• _WHAT YOU NEED TO DO_:
Somewhere below are a line with "c1 <- FFStream.add_group" and a later line with "fps <- Attr.invoke". Output exactly those lines and all lines between them.

• _INPUT_:
※
Lemma digits2_pos_bound p n :
  Z.pos p < 2 ^ n → 0 ≤ n → Z.pos (digits2_pos p) ≤ n.
Proof.
  revert n. induction p as [p IH|p IH|]; intros n Hp Hn; simpl.
  - assert (0 < n) by (destruct (decide (n = 0)) as [->|]; [simpl in Hp; lia|lia]).
    replace n with (Z.succ (n - 1)) in Hp by lia. rewrite Z.pow_succ_r in Hp by lia.
    specialize (IH (n - 1)). lia.
  - assert (0 < n) by (destruct (decide (n = 0)) as [->|]; [simpl in Hp; lia|lia]).
    replace n with (Z.succ (n - 1)) in Hp by lia. rewrite Z.pow_succ_r in Hp by lia.
    specialize (IH (n - 1)). lia.
  - destruct (decide (n = 0)) as [->|]; [simpl in Hp; lia|lia].
Qed.

Lemma int_to_float_small z :
  0 ≤ z < 2 ^ 53 → Py.int_to_float z = Ok (Py.of_Z z).
Proof.
  intros Hz. unfold Py.int_to_float. destruct z as [|p|p]; [done| |lia].
  destruct (of_Z_small p) as (m & e & ->); [|done].
  apply digits2_pos_bound; lia.
Qed.

(** ** The rate accessors *)

Lemma get_r_frame_rate_Some self raw :
  self !! "r_frame_rate" = Some raw →
  FFStream.get_r_frame_rate self =
    if Py.truthy raw then
      Py.except_ValueError (FFStream.rate_of raw) (Raise Spec.InvalidFrameRate)
    else Ok Py.fzero.
Proof.
  intros H. unfold FFStream.get_r_frame_rate.
  rewrite (getitem_Some _ _ _ H). simpl. by destruct (Py.truthy raw).
Qed.

Lemma get_avg_frame_rate_Some self raw :
  self !! "avg_frame_rate" = Some raw →
  FFStream.get_avg_frame_rate self =
    if Py.truthy raw then
      Py.except_ValueError (FFStream.rate_of raw) (Raise Spec.InvalidFrameRate)
    else Raise Spec.InvalidFrameRate.
Proof.
  intros H. unfold FFStream.get_avg_frame_rate.
  rewrite (getitem_Some _ _ _ H). simpl. by destruct (Py.truthy raw).
Qed.

Lemma rate_of_answer raw :
  Rate.answer raw
    (Py.except_ValueError (FFStream.rate_of raw) (Raise Spec.InvalidFrameRate)).
Proof.
  unfold Rate.answer, FFStream.rate_of. rewrite search_rate.
  destruct (Direct.rate raw) as [[num g2]|] eqn:E; simpl.
  - destruct (rate_digits _ _ _ E) as [[Tn Dn] Hden].
    destruct (rate_groups_lookup num g2) as [-> ->].
    rewrite Tn, (float_digits _ Tn Dn). simpl.
    eexists num, _. split_and!; [done | by apply float_digits |].
    destruct g2 as [den|]; [|done].
    destruct (Hden den eq_refl) as [Td Dd].
    rewrite Td, (float_digits _ Td Dd). simpl.
    eexists. split; [done|].
    unfold Py.truediv. by destruct (Py.is_zero _).
  - by destruct (Py.float raw).
Qed.

Lemma rate_of_samples raw :
  Rate.samples raw
    (Py.except_ValueError (FFStream.rate_of raw) (Raise Spec.InvalidFrameRate)).
Proof. unfold Rate.samples. split_and!; intros ->; by vm_compute. Qed.

Lemma truthy_nonempty s : s ≠ EmptyString → Py.truthy s = true.
Proof. by destruct s. Qed.

(** C1, as the code has it.  On a non-empty raw value both accessors answer as
    [Rate.answer] says: the groups of the pattern always convert, a quotient is
    rounded to two decimals, a zero denominator raises [ZeroDivisionError], and
    a value without any digit is handed to [float], whose failure becomes the
    frame-rate error.  So ["30000/1001"] gives 29.97, ["25/1"] and ["25"] give
    25.0 and ["x"] gives the frame-rate error.  [get_avg_frame_rate] gives that
    error on the empty string as well.  An absent field raises [KeyError]. *)
Theorem C1_rate_parser (self : gmap string string) :
  (∀ raw, self !! "r_frame_rate" = Some raw → raw ≠ "" →
     Rate.answer raw (FFStream.get_r_frame_rate self)
     ∧ Rate.samples raw (FFStream.get_r_frame_rate self))
  ∧ (∀ raw, self !! "avg_frame_rate" = Some raw → raw ≠ "" →
       Rate.answer raw (FFStream.get_avg_frame_rate self)
       ∧ Rate.samples raw (FFStream.get_avg_frame_rate self))
  ∧ (self !! "avg_frame_rate" = Some "" →
     FFStream.get_avg_frame_rate self = Raise Spec.InvalidFrameRate)
  ∧ (self !! "r_frame_rate" = None →
     FFStream.get_r_frame_rate self = Raise (KeyError "r_frame_rate"))
  ∧ (self !! "avg_frame_rate" = None →
     FFStream.get_avg_frame_rate self = Raise (KeyError "avg_frame_rate")).
Proof.
  split_and!.
  - intros raw H Hne.
    rewrite (get_r_frame_rate_Some _ _ H), (truthy_nonempty _ Hne).
    split; [apply rate_of_answer | apply rate_of_samples].
  - intros raw H Hne.
    rewrite (get_avg_frame_rate_Some _ _ H), (truthy_nonempty _ Hne).
    split; [apply rate_of_answer | apply rate_of_samples].
  - intros H. by rewrite (get_avg_frame_rate_Some _ _ H).
  - intros H. unfold FFStream.get_r_frame_rate. by rewrite (getitem_None _ _ H).
  - intros H. unfold FFStream.get_avg_frame_rate. by rewrite (getitem_None _ _ H).
Qed.

(** C1 on a stream that reports the NTSC rate in both fields. *)
Lemma C1_rate_parser_example :
  Sample.ntsc !! "r_frame_rate" = Some "30000/1001"
  ∧ FFStream.get_r_frame_rate Sample.ntsc = Ok (Spec.lit "29.97")
  ∧ Sample.ntsc !! "avg_frame_rate" = Some "30000/1001"
  ∧ FFStream.get_avg_frame_rate Sample.ntsc = Ok (Spec.lit "29.97").
Proof.
  split_and!; [reflexivity | | reflexivity |].
  - exact (proj1 (proj2 (proj1 (C1_rate_parser Sample.ntsc) "30000/1001" eq_refl
                           ltac:(discriminate))) eq_refl).
  - exact (proj1 (proj2 (proj1 (proj2 (C1_rate_parser Sample.ntsc)) "30000/1001"
                           eq_refl ltac:(discriminate))) eq_refl).
Defined.

(** C1 as stated fails on an absent field ([KeyError], not the frame-rate
    error), on a zero denominator ([ZeroDivisionError], not the frame-rate
    error), on the word [inf] (infinity is returned) and, for
    [get_r_frame_rate], on the empty string (0.0 is returned). *)
Lemma C1_other_errors_and_infinity :
  FFStream.get_r_frame_rate ∅ = Raise (KeyError "r_frame_rate")
  ∧ FFStream.get_avg_frame_rate ∅ = Raise (KeyError "avg_frame_rate")
  ∧ FFStream.get_r_frame_rate Sample.zero_denominator = Raise ZeroDivisionError
  ∧ FFStream.get_avg_frame_rate Sample.zero_denominator = Raise ZeroDivisionError
  ∧ FFStream.get_r_frame_rate Sample.infinite = Ok Py.finf
  ∧ FFStream.get_avg_frame_rate Sample.infinite = Ok Py.finf
  ∧ FFStream.get_r_frame_rate Sample.empty_rate = Ok Py.fzero.
Proof. split_and!; reflexivity. Qed.

(** ** Frame count *)

(** The frame count of a stream that passes the guard, with [nb_frames]
    present. *)
Lemma frames_guarded self nb :
  FFStream.is_video_or_audio self = Ok true →
  self !! "nb_frames" = Some nb →
  FFStream.frames self =
    Py.except_ValueError
      (if negb (String.eqb nb "N/A") then
         n <- Py.or_ValueError (Py.int nb) ;; Ok (FFStream.Int n)
       else
         tag <- FFStream.getitem self "TAG:DURATION" ;;
         if Py.truthy tag then
           match Regex.search Re.duration tag with
           | Some m =>
               c1 <- FFStream.add_group 0 (m !! 1%nat) (60 * 60) ;;
               c2 <- FFStream.add_group c1 (m !! 2%nat) 60 ;;
               c3 <- FFStream.add_group c2 (m !! 3%nat) 1 ;;
               fps <- Attr.invoke "get_r_frame_rate" FFStream.get_r_frame_rate self ;;
               x <- Py.int_to_float c3 ;;
               Ok (FFStream.Float (Py.mul x fps))
           | None => Ok (FFStream.Int 0)
           end
         else Raise ValueError)
      (Raise Spec.MalformedFrameCount).
Proof.
  intros Hg H. unfold FFStream.frames. rewrite Hg. simpl.
  rewrite (getitem_Some _ _ _ H). simpl.
  destruct (negb (String.eqb nb "N/A")); [done|].
  unfold FFStream.getitem. by destruct (self !! "TAG:DURATION").
Qed.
※
• _TASK RESPONSE_:
               c1 <- FFStream.add_group 0 (m !! 1%nat) (60 * 60) ;;
               c2 <- FFStream.add_group c1 (m !! 2%nat) 60 ;;
               c3 <- FFStream.add_group c2 (m !! 3%nat) 1 ;;
               fps <- Attr.invoke "get_r_frame_rate" FFStream.get_r_frame_rate self ;;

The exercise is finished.